Updated: Jun 26, 2020



In 2014 and 2018, in a collaboration with the Australia Institute, Australia21 brought together experts from around the nation to consider the issue of social inequality.

In the context of the COVID-!9 pandemic we have invited each of the 38 experts who contributed to the 2018 Roundtable report . "A fair Go for All Australians : Urgent Action required", to propose briefly how they think Australia could most effectively act to mitigate the inequality that now faces the nation.

You can view the first three succinct proposals here:




PROFESSOR JOHN QUIGGIN


Prof. John Quiggin is an economist and commentator on public policy, based at the University of Queensland. His latest book, “Economics in Two Lessons: Why Markets Work so Well and Why They can Fail so Badly” published by Princeton University Press in 2019.


"We need to admit that financialised capitalism will never deliver sustainable full employment. Crises occur regularly and the existing system is incapable of managing them without publicly funded bailouts.

The temporary measures currently in place should be replaced by a Livable Income Guarantee, available to anyone seeking work, or willing to make a contribution to society in other ways. These would include raising children, full-time study, volunteering, creative and artistic activity and starting a small business.

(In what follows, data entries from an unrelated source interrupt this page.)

Lemma parseScript_segmentation_witness :
  length (parseScript (lit "One. Two. Three.") (λ _, 1 # 2)%Q) = 3.
Proof.
  destruct (parseScript_segmentation (lit "One. Two. Three.") (λ _, 1 # 2)%Q)
    as (_ & _ & _ & _ & _ & H).
  rewrite (H (lit "One") (lit "Two") (lit "Three."));
    [ reflexivity
    | apply no_separator_check; reflexivity
    | apply no_separator_check; reflexivity
    | apply no_separator_check; reflexivity
    | reflexivity | reflexivity | reflexivity | reflexivity ].
Defined.

(** C4, against the claim as stated: a script of three sentences that end
    in a question mark, an exclamation mark and a full stop gives one
    scene, not three, and a script of one sentence that has an
    abbreviation in it gives two scenes, not one. *)
Lemma sentence_boundaries_missed :
  map Scene.text (parseScript (lit "Is it? Yes! Done.") half) = [lit "Is it? Yes! Done."]
  ∧ length (parseScript (lit "Is it? Yes! Done.") half) ≠ 3
  ∧ map Scene.text (parseScript (lit "Dr. Smith arrived.") half)
    = [lit "Dr"; lit "Smith arrived."]
  ∧ length (parseScript (lit "Dr. Smith arrived.") half) ≠ 1.
Proof. vm_compute. split_and!; [reflexivity|discriminate|reflexivity|discriminate]. Qed.

(** ** Scene durations *)

Lemma scene_duration_range (r : Q) :
  (0 <= r)%Q → (r < 1)%Q → (3 <= 3 + r * 2)%Q ∧ (3 + r * 2 <= 5)%Q.
Proof. intros H0 H1. split; lra. Qed.

Lemma inject_Z_succ (n : nat) :
  (inject_Z (Z.of_nat (S n)) == inject_Z (Z.of_nat n) + 1)%Q.
Proof. rewrite Nat2Z.inj_succ. unfold Z.succ. rewrite inject_Z_plus. reflexivity. Qed.

Lemma total_duration_bounds (scenes : list Scene.t) :
  Forall (λ sc, (3 <= Scene.duration sc)%Q ∧ (Scene.duration sc <= 5)%Q) scenes →
  (3 * inject_Z (Z.of_nat (length scenes)) <= total_duration scenes)%Q
  ∧ (total_duration scenes <= 5 * inject_Z (Z.of_nat (length scenes)))%Q.
Proof.
  induction 1 as [|sc scenes [Hlo Hhi] _ [IHlo IHhi]].
  - split; vm_compute; discriminate.
  - cbn [length total_duration foldr]. fold (total_duration scenes).
    rewrite inject_Z_succ. split; lra.
Qed.

(** C5 (as amended). Every scene gets the duration [3 + 2 r] for a draw
    [0 <= r < 1], hence between 3 and 5 seconds, whatever total duration
    was requested ([parseScript] is not given it); the durations of [n]
    scenes add up to a value between [3 n] and [5 n]. *)
Theorem parseScript_durations (script : jsstring) (rand : RandomSource) :
  unit_interval rand →
  let scenes := parseScript script rand in
  Forall (λ sc, (3 <= Scene.duration sc)%Q ∧ (Scene.duration sc <= 5)%Q) scenes
  ∧ (3 * inject_Z (Z.of_nat (length scenes)) <= total_duration scenes)%Q
  ∧ (total_duration scenes <= 5 * inject_Z (Z.of_nat (length scenes)))%Q.
Proof.
  intros Hrand scenes.
  assert (Hall : Forall (λ sc, (3 <= Scene.duration sc)%Q
                               ∧ (Scene.duration sc <= 5)%Q) scenes).
  { apply Forall_forall. intros sc Hsc.
    apply list_elem_of_lookup in Hsc as [i Hi].
    subst scenes. rewrite parseScript_lookup in Hi.
    destruct (sentences script !! i); [|discriminate].
    injection Hi as <-. simpl.
    destruct (Hrand i). apply scene_duration_range; assumption. }
  split; [exact Hall|]. apply total_duration_bounds. exact Hall.
Qed.

Lemma parseScript_durations_witness :
  let scenes := parseScript (lit "One. Two. Three.") (λ _, 1 # 2)%Q in
  Forall (λ sc, (3 <= Scene.duration sc)%Q ∧ (Scene.duration sc <= 5)%Q) scenes
  ∧ (3 * inject_Z (Z.of_nat (length scenes)) <= total_duration scenes)%Q
  ∧ (total_duration scenes <= 5 * inject_Z (Z.of_nat (length scenes)))%Q.
Proof.
  apply (parseScript_durations (lit "One. Two. Three.") (λ _, 1 # 2)%Q).
  intros k. split; [discriminate|reflexivity].
Defined.

(** ** Runs of the pipeline *)


Lemma scenePath_cons (i : nat) : ∃ c s, scenePath i = c :: s.
Proof.
  unfold scenePath, path_join.
  destruct tempDir as [|c s]; simpl; eauto.
Qed.

Lemma scenePath_truthy (i : nat) : truthy (Some (scenePath i)) = true.
Proof. destruct (scenePath_cons i) as (c & s & ->). reflexivity. Qed.

Lemma createSceneVideo_run (scene : Scene.t) (i : nat) (maxDuration : Q) (w : World) :
  createSceneVideo scene i maxDuration w =
  let job := scene_job scene i maxDuration in
  if ffmpeg_ok (calls w) job
  then (Ret (Some (scenePath i)),
        {| files := <[scenePath i := Media]> (files w);
           calls := calls w ++ [job]; log := log w |})
  else (Ret None,
        {| files := files w; calls := calls w ++ [job];
           log := log w ++ [Handled (scene_context i) (FfmpegError job)] |}).
Proof.
  unfold createSceneVideo, safeExecute, try_catch, bind, ffmpeg_run.
  cbv zeta. fold (scene_job scene i maxDuration).
  destruct (ffmpeg_ok (calls w) (scene_job scene i maxDuration)); reflexivity.
Qed.

Lemma truthy_paths_scene (i : nat) (rest : list (option path)) :
  truthy_paths (Some (scenePath i) :: rest) = scenePath i :: truthy_paths rest.
Proof. apply (truthy_paths_cons_true (Some (scenePath i))), scenePath_truthy. Qed.

(** The render loop: every scene is attempted, in index order; a failed
    scene leaves [null] in the segment list and a line in the log. *)
Lemma render_scenes_run (scenes : list Scene.t) :
  ∀ (i : nat) (maxDuration : Q) (acc : list (option path)) (w : World),
    render_scenes scenes i maxDuration acc w =
    (Ret (acc ++ scene_results (calls w) scenes i maxDuration),
     {| files := create_all
                   (truthy_paths (scene_results (calls w) scenes i maxDuration))
                   (files w);
        calls := calls w ++ scene_jobs scenes i maxDuration;
        log := log w ++ scene_log (calls w) scenes i maxDuration |}).
Proof.
  induction scenes as [|scene rest IH]; intros i maxDuration acc w.
  - simpl. unfold ret. rewrite !app_nil_r. destruct w; reflexivity.
  - cbn [render_scenes]. unfold bind at 1.
    rewrite createSceneVideo_run. cbv zeta.
    cbn [scene_results scene_jobs scene_log].
    destruct (ffmpeg_ok (calls w) (scene_job scene i maxDuration)).
    + rewrite IH. cbn [files calls log].
      rewrite truthy_paths_scene. cbn [create_all foldl].
      rewrite <- !app_assoc. reflexivity.
    + rewrite IH. cbn [files calls log].
      rewrite truthy_paths_cons_false by reflexivity.
      rewrite <- !app_assoc. reflexivity.
Qed.

(** [cleanup] never throws, and afterwards none of the given files exists. *)
Lemma cleanup_run (filePaths : list (option path)) :
  ∀ w : World, ∃ entries,
    cleanup filePaths w =
    (Ret (), {| files := delete_all (truthy_paths filePaths) (files w);
                calls := calls w; log := log w ++ entries |}).
Proof.
  induction filePaths as [|filePath rest IH]; intros w.
  - exists []. simpl. unfold ret. rewrite app_nil_r. destruct w; reflexivity.
  - cbn [cleanup]. unfold bind, try_catch.
    destruct (truthy filePath) eqn:T.
    + rewrite (truthy_paths_cons_true _ _ T). cbn [delete_all foldl].
      unfold unlink.
      destruct (files w !! _) eqn:L.
      * exact (IH {| files := delete (default [] filePath) (files w);
                     calls := calls w; log := log w |}).
      * unfold log_entry. rewrite (delete_id _ _ L).
        destruct (IH {| files := files w; calls := calls w;
                        log := log w ++ [UnlinkFailed (default [] filePath)
                                           (ENOENT (default [] filePath))] |})
          as [entries E].
        exists (UnlinkFailed (default [] filePath) (ENOENT (default [] filePath))
                  :: entries).
        etrans; [exact E|]. cbn [files calls log].
        rewrite <- app_assoc. reflexivity.
    + rewrite (truthy_paths_cons_false _ _ T). unfold ret.
      exact (IH w).
Qed.
(** * TreeStore: a shallow embedding of [src/utils/TreeStore.ts]

    The store keeps two JavaScript [Map]s:
    - [items]       : identifier -> record (the primary index),
    - [childrenMap] : parent identifier -> array of child records.

    A JS [Map] is modelled as an association list in insertion order:
    [Map.set] on an existing key replaces the value in place, on a new key
    appends at the end; [Map.delete] removes the key.  Records are values:
    the store never mutates a record itself, so a record pushed into a child
    array keeps the contents it had when pushed.

    The two [while] loops of the class ([getAllChildren] and
    [getAllParents]) carry no revisit guard and need not terminate; they are
    run with an explicit [fuel] bound, and [None] / [OutOfFuel] stands for
    "the loop had not finished after [fuel] iterations". *)

From Stdlib Require Import String List ZArith Bool Arith Lia Relations.
Import ListNotations.

(** ** Identifiers: [string | number] compared with [===] *)

Inductive Identifier : Type :=
| IdStr (s : string)
| IdNum (n : Z).

Definition Identifier_eq_dec (x y : Identifier) : {x = y} + {x <> y}.
Proof. decide equality; [apply string_dec | apply Z.eq_dec]. Defined.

The Guarantee should be provided at the same level as the Age and Disability pension and subject to similar income and asset tests.


Such a policy would represent a reversal of the punitive logic embodied in the failed Robodebt scheme and in compliance measures such as ‘work for the dole’ and ‘cashless welfare’. The common feature of all of these measures is that recipients of benefits are assumed to be ripping off the general public and misusing the support that is provided to them. Under the Livable Income Guarantee, the onus of proof would be reversed. Australians would be assumed to be willing to make a positive contribution to society; exclusion from the Guarantee would require positive evidence of their failure to contribute. The cost of a measure of this kind would be around $20-$30 billion per year. This is a substantial sum, but less than the likely cost of income tax cuts for high income earners, legislated to come into effect in 2024-25.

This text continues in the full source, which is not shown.